Wednesday, August 29, 2007

ghosts

Last weekend I was at my father's for a while. It was my mum's birthday on 26th. On Sept. 1st it would have been their 56th Wedding anniversary. Well - it still is, will be. We did some gardening and I found this beautiful little jay feather.




I've read a few books by Hilary Mantel, all excellent, different, beautifully written, moving. This was in a July paper, but I only read it on the train last weekend:

The work of mourning is real work, like shovelling corpses, like sifting ashes for diamonds. When someone dies, we exist for years on a thin line, a wire, stretched tight between remembering and forgetting. When something touches that wire and makes it vibrate, that's a ghost. It's a disturbance in our consciousness, in that deep place where we carry the dead, like the unborn, sealed up inside us.
Hilary Mantel


Jays always make me think of mum - she used to keep some jay feathers in her jewellery box, I loved looking at them when i was small - mum and dad found them on their honeymoon in Scotland, all those 56 years ago.


We sat for a while by mum's grave on Sunday, put in a plant and left some flowers and the jay feather.


This is one of the most persistent memories and images from our holiday, my dad:

Friday, August 24, 2007

messing about in

boats



This was in the Cele - a tributary (or somethingorother) of (into?) the Lot.

If larking about in the pool was a work-out for the thighs, canoing wasn't half a work-out for the shoulders & biceps.




As Ratty says, there is nothing - absolutely nothing - half so much worth doing as simply messing about in boats.



It was wonderfully green and dappled and tranquil, like another world...
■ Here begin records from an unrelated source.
Record replay_page := {
  rp_conversation : conversation; rp_messages : list (public_message * Z); rp_next : Z; rp_latest : Z; rp_more : bool;
}.
Definition replay_change (owner : string) (s : chat_db) (r : message_change) : res chat_error (public_message * Z) :=
  m ← of_option MagiChatConflict (fetchone (λ m, is_message (mc_message r) m && (mg_owner m == owner)) (messages s));
  Ok (_public_message m, mc_sequence r).
Definition replay (owner c : string) (after limit : Z) : chat replay_page :=
  require ((0 <=? after) && (1 <=? limit) && (limit <=? MAX_MAGI_HISTORY_MESSAGES)) ChatValueError;;
  conversation ← _conversation_row owner c;
  changes ← read (λ s, take (limit + 1) (order_by oldest_message_change
    (select (λ r, of_conversation c r && (after <? mc_sequence r)) (message_changes s))));
  let selected := take limit changes in
  out ← read (λ s, map_res (replay_change owner s) selected);
  out ← lift out;
  latest ← read (λ s, latest_message_change s c);
  mret {| rp_conversation := conversation; rp_messages := out; rp_next := from_option mc_sequence after (last selected);
          rp_latest := latest; rp_more := limit <? Z.of_nat (length changes) |}.

(** ** Route closures and counters *)

(** The two flags are [bool]s. *)
Definition record_turn_route (now : Z) (owner message category : string) (permission confirmation : bool) (outcome : string) : chat unit :=
  require (member _VALID_ROUTE_CATEGORIES category && member _VALID_ROUTE_OUTCOMES outcome) ChatValueError;;
  row ← read (λ s, fetchone (is_assistant owner message) (messages s));
  lift (of_option MagiChatNotFound row);;
  modify (λ s, s <| routes ::= (λ t, if exists_row (λ r, tr_message r == message) t
    then update (λ r, (tr_message r == message) && (tr_owner r == owner))
           (λ r, r <| tr_category := category |> <| tr_permission := permission |> <| tr_confirmation := confirmation |>
                   <| tr_outcome := outcome |> <| tr_updated := now |>) t
    else t ++ [Build_turn_route message owner category permission confirmation outcome now now]) |>).
(* ===== verification/ChatInvariant.v ===== *)
(** * What the chat store promises

    The contract of the store as a step relation, [turn]: a conversation is
    opened, a human turn or a generated message is added at the end of its
    conversation, and an answer moves along pending -> completed | failed |
    cancelled and failed -> pending with one more attempt, each time with the
    next revision and the next change of its conversation. [chat_ok] is
    preserved by it; [ChatSteps] shows that the operations implement it. *)

From stdpp Require Import base option list strings numbers sets relations.
From Stdlib Require Import ZArith Lia.
From S2P Require Import Prelude Sql Feed Json Text Chat.

Open Scope string_scope.
Open Scope list_scope.
Open Scope Z_scope.

(** ** The life of a message *)

Definition identity (m : message) :=
  (mg_id m, mg_conversation m, mg_owner m, mg_turn m, mg_role m, mg_source m, mg_client m, mg_reply m,
   mg_attachments m, mg_sequence m, mg_created m).

(** One revision of an answer. *)
Record revises (m m' : message) : Prop := {
  rv_identity : identity m' = identity m;
  rv_role : mg_role m = RoleAssistant;
  rv_revision : mg_revision m' = mg_revision m + 1;
  rv_status :
    (mg_status m = pending ∧ mg_status m' ≠ pending ∧ mg_attempts m' = mg_attempts m) ∨
    (mg_status m = failed ∧ mg_status m' = pending ∧ mg_attempts m' = mg_attempts m + 1);
}.

Section Contract.
Context `{Codec}.

(** The change announced for [m] after the ones of [t]. *)
Definition next_change (t : list message_change) (m : message) (now : Z) : message_change :=
  Build_message_change (mg_conversation m) (default 0 (max_of mc_sequence (of_conversation (mg_conversation m)) t) + 1)
    (mg_id m) (mg_revision m) now.
Definition announce (ms : list message) (now : Z) (t : list message_change) : list message_change :=
  foldl (λ t m, t ++ [next_change t m now]) t ms.
#[global] Arguments announce : simpl never.

Definition owned_by (P : string → Prop) (s : chat_db) (c : string) : Prop :=
  ∃ x, x ∈ conversations s ∧ cv_id x = c ∧ P (cv_owner x).
Definition owner_of (s : chat_db) (c owner : string) : Prop := owned_by (λ o, o = owner) s c.

(** [P] is the set of owners the step may act for. *)
Inductive turn (P : string → Prop) (s : chat_db) : chat_db → Prop :=
| turn_quiet s' : conversations s' = conversations s → messages s' = messages s → message_changes s' = message_changes s →
    bindings s' = bindings s → turn P s s'
| turn_touch c now : owned_by P s c →
    turn P s (s <| conversations ::= update (λ x, cv_id x == c) (λ x, x <| cv_updated := now |>) |>)
| turn_open owner fresh now : P owner →
    let c := Build_conversation fresh owner true now now in
    (∀ x, x ∈ conversations s → conversation_clash c x = false) →
    turn P s (s <| conversations ::= (λ t, t ++ [c]) |>)
| turn_submit c owner u a now : P owner → owner_of s c owner →
    mg_conversation u = c → mg_owner u = owner → mg_role u = RoleUser → mg_status u = completed →
    mg_revision u = 1 → mg_attempts u = 1 → mg_sequence u = next_sequence s c →
    mg_conversation a = c → mg_owner a = owner → mg_role a = RoleAssistant → mg_status a = pending →
    mg_revision a = 1 → mg_attempts a = 1 → mg_sequence a = next_sequence s c + 1 → mg_turn a = mg_turn u →
    mg_client a = None →
    (∀ x, x ∈ messages s → message_clash u x = false) → (∀ x, x ∈ messages s ++ [u] → message_clash a x = false) →
    turn P s (s <| messages ::= (λ t, t ++ [u; a]) |> <| message_changes ::= announce [u; a] now |>)
| turn_generate c owner a g now : P owner → owner_of s c owner →
    mg_conversation a = c → mg_owner a = owner → mg_role a = RoleAssistant → mg_status a = pending →
    mg_revision a = 1 → mg_attempts a = 1 → mg_sequence a = next_sequence s c → mg_client a = None →
    (∀ x, x ∈ messages s → message_clash a x = false) → (∀ x, x ∈ bindings s → generated_clash g x = false) →
    gm_owner g = owner → gm_message g = mg_id a → gm_conversation g = c → mg_reply a = Some (gm_reply g) → mg_source a = "magi-native" →
    turn P s (s <| messages ::= (λ t, t ++ [a]) |> <| message_changes ::= announce [a] now |> <| bindings ::= (λ t, t ++ [g]) |>)
| turn_revise m m' now : m ∈ messages s → P (mg_owner m) → revises m m' →
    turn P s (s <| messages ::= update (is_message (mg_id m)) (λ _, m') |> <| message_changes ::= announce [m'] now |>).
Lemma outcome_turns (P : string → Prop) now owner id attempt content status error s r s' metrics :
  chat_ok s → P owner → status ≠ pending →
  (∀ s (u : unit) s', metrics s = Ok (u, s') → turn P s s') →
  (row ← claimed_row owner id attempt;
   match row with
   | None => mret false
   | Some m => settle_row id m content status error now;; metrics;; mret true
   end) s = Ok (r, s') → turns P s s'.
Proof.
  intros Hs HP Hst Hmet Hc. apply bind_ok in Hc as (row & s1 & (-> & m & Hf & ->)%claimed_row_ok & Hc).
  destruct (_ || _) eqn:E; [by apply ret_ok in Hc as [_ <-]|]. bools. apply fetch_assistant in Hf as (Hin & <- & Ho & Hr).
  apply bind_ok in Hc as (? & s2 & Hset & Hc). apply bind_ok in Hc as (? & s3 & Hmm%Hmet & [_ <-]%ret_ok).
  apply (settle_row_turns P) in Hset as [Ht _]; try done; [|by rewrite Ho].
  eapply rtc_r; [exact Ht|done].
Qed.

Lemma reopened_turns (P : string → Prop) owner a c now retry s r s' :
  chat_ok s → a ∈ messages s → P (mg_owner a) → mg_role a = RoleAssistant → c = mg_conversation a →
  (if retry && (mg_status a == failed) then reopen_failed owner a c now else mret None) s = Ok (r, s') → turns P s s'.
Proof.
  intros Hs Ha HP Hr Hc. destruct (retry && _); [|by intros [_ <-]%ret_ok]. intros Hx.
  by eapply (reopen_turns P) in Hx as [? _].
Qed.
(* ===== verification/ChatTheorems.v ===== *)
(** * Claims about the native chat store

    How messages evolve along any run, and what that gives clients: attempts
    with one claimant and one outcome, idempotent submissions, complete replay
    and isolation between owners. *)

From stdpp Require Import base option list sorting strings numbers sets relations.
From Stdlib Require Import ZArith Lia.
From S2P Require Import Prelude Sql Feed Json Text Chat ChatInvariant ChatSteps.

Open Scope string_scope.
Open Scope list_scope.
Open Scope Z_scope.

Section Claims.
Context `{Codec}.
Abbreviation turns P := (rtc (turn P)).

(** ** Evolution *)

(** What later turns may make of a message. *)
Definition msg_le (m m' : message) : Prop :=
  m' = m ∨
  (identity m' = identity m ∧ mg_role m = RoleAssistant ∧ mg_attempts m ≤ mg_attempts m' ∧
   (mg_status m = pending ∨ (mg_status m = failed ∧ mg_attempts m < mg_attempts m'))).

Instance msg_le_preorder : PreOrder msg_le.
Proof.
  split; [by left|]. intros a b c [->|(I1 & R1 & A1 & S1)] [->|(I2 & R2 & A2 & S2)]; [by left|by right|by right|].
  right. split_and!; [congruence|done|lia|]. destruct S1 as [?|[? ?]]; [by left|right; split; [done|lia]].
Qed.

Lemma msg_le_identity m m' : msg_le m m' → identity m' = identity m.
Proof. intros [->|(? & _)]; done. Qed.

Lemma revises_le m m' : revises m m' → msg_le m m'.
Proof. intros [Hi Hr _ Hs]. right. destruct Hs as [(? & ? & ->)|(? & ? & ->)]; split_and!; auto with lia. Qed.

Definition conversation_le (c c' : conversation) : Prop := cv_id c' = cv_id c ∧ cv_owner c' = cv_owner c ∧ cv_default c' = cv_default c.

(** Rows stay in place and only advance; every row that is not as it was has a
    change among the new ones. *)
Definition evolves (s s' : chat_db) : Prop :=
  (∃ old new, messages s' = old ++ new ∧ Forall2 msg_le (messages s) old) ∧
  (∃ cs, message_changes s' = message_changes s ++ cs ∧
    ∀ m, m ∈ messages s' → m ∈ messages s ∨ ∃ r, r ∈ cs ∧ mc_message r = mg_id m ∧ mc_conversation r = mg_conversation m) ∧
  (∀ c, c ∈ conversations s → ∃ c', c' ∈ conversations s' ∧ conversation_le c c').
(** Round trip: the attachments a message was stored with are read back as
    the same canonical records. *)
Theorem attachments_roundtrip l raw :
  json_laws → _attachment_json l = Ok raw → ∃ rs, _canonical_attachment_records l = Ok rs ∧ _decode_attachments raw = rs.
Proof.
  intros [Hl He] Hj. apply res_bind_ok in Hj as (rs & Hrs & Hd%of_option_ok). exists rs. split; [done|].
  apply res_bind_ok in Hrs as (u & Hn & Hm). apply ensure_ok in Hn.
  assert (map_res attachment_record rs = Ok rs ∧ forallb sorted_json rs = true ∧ length rs = length l) as (Hagain & Hs & Hlen).
  { clear -Hm. revert rs Hm. induction l as [|j l IH]; intros rs Hm; simpl in Hm; [by injection Hm as <-|].
    apply res_bind_ok in Hm as (r & Hr & Hm). apply res_bind_ok in Hm as (rs' & Hm & [= <-]).
    destruct (IH rs' Hm) as (H1 & H2 & H3). apply attachment_record_again in Hr as [Hr Hrs]. simpl. by rewrite Hr, H1, Hrs, H2, H3. }
  pose proof (Hl (JList rs) raw Hs Hd) as Hload. unfold _decode_attachments. rewrite (eqb_neq raw "") by congruence. rewrite Hload. simpl.
  unfold _canonical_attachment_records. by rewrite Hlen, Hn, Hagain.
Qed.

(** ** Refinement *)

(** C4. Refinement: from any reachable store every operation is a sequence of
    [turn]s of its contract, for owners it may act for. *)
Theorem chat_refines s o : chat_reachable s → rtc (turn (acts_for o)) s (chat_step o s).2.
Proof. intros Hs%chat_reachable_ok. by apply chat_step_turns. Qed.
End Claims.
The river was full of these dazzling darting beauties with their irridescent bodies and smoky black wings. We thought they might be damsel flies - not sure, can anyone identify them? (picture will enlarge)




And i could have spent the whole day taking pictures just of the water.
(slide show will go faster/slower/pause with controls at bottom left)



I do like the Thames, really I do. But ....

Wednesday, August 22, 2007

lengths

The worse thing about the dismal weather over here is that I can't wear sunglasses to hide the devastation wrought around my eyes by my swimming goggles. Or would it be better to get scornful or bemused glances from people for wearing shades in 16 degrees and rain than to receive pitying glances for having such saggy baggy weird lizardy googlie rings around my eyes?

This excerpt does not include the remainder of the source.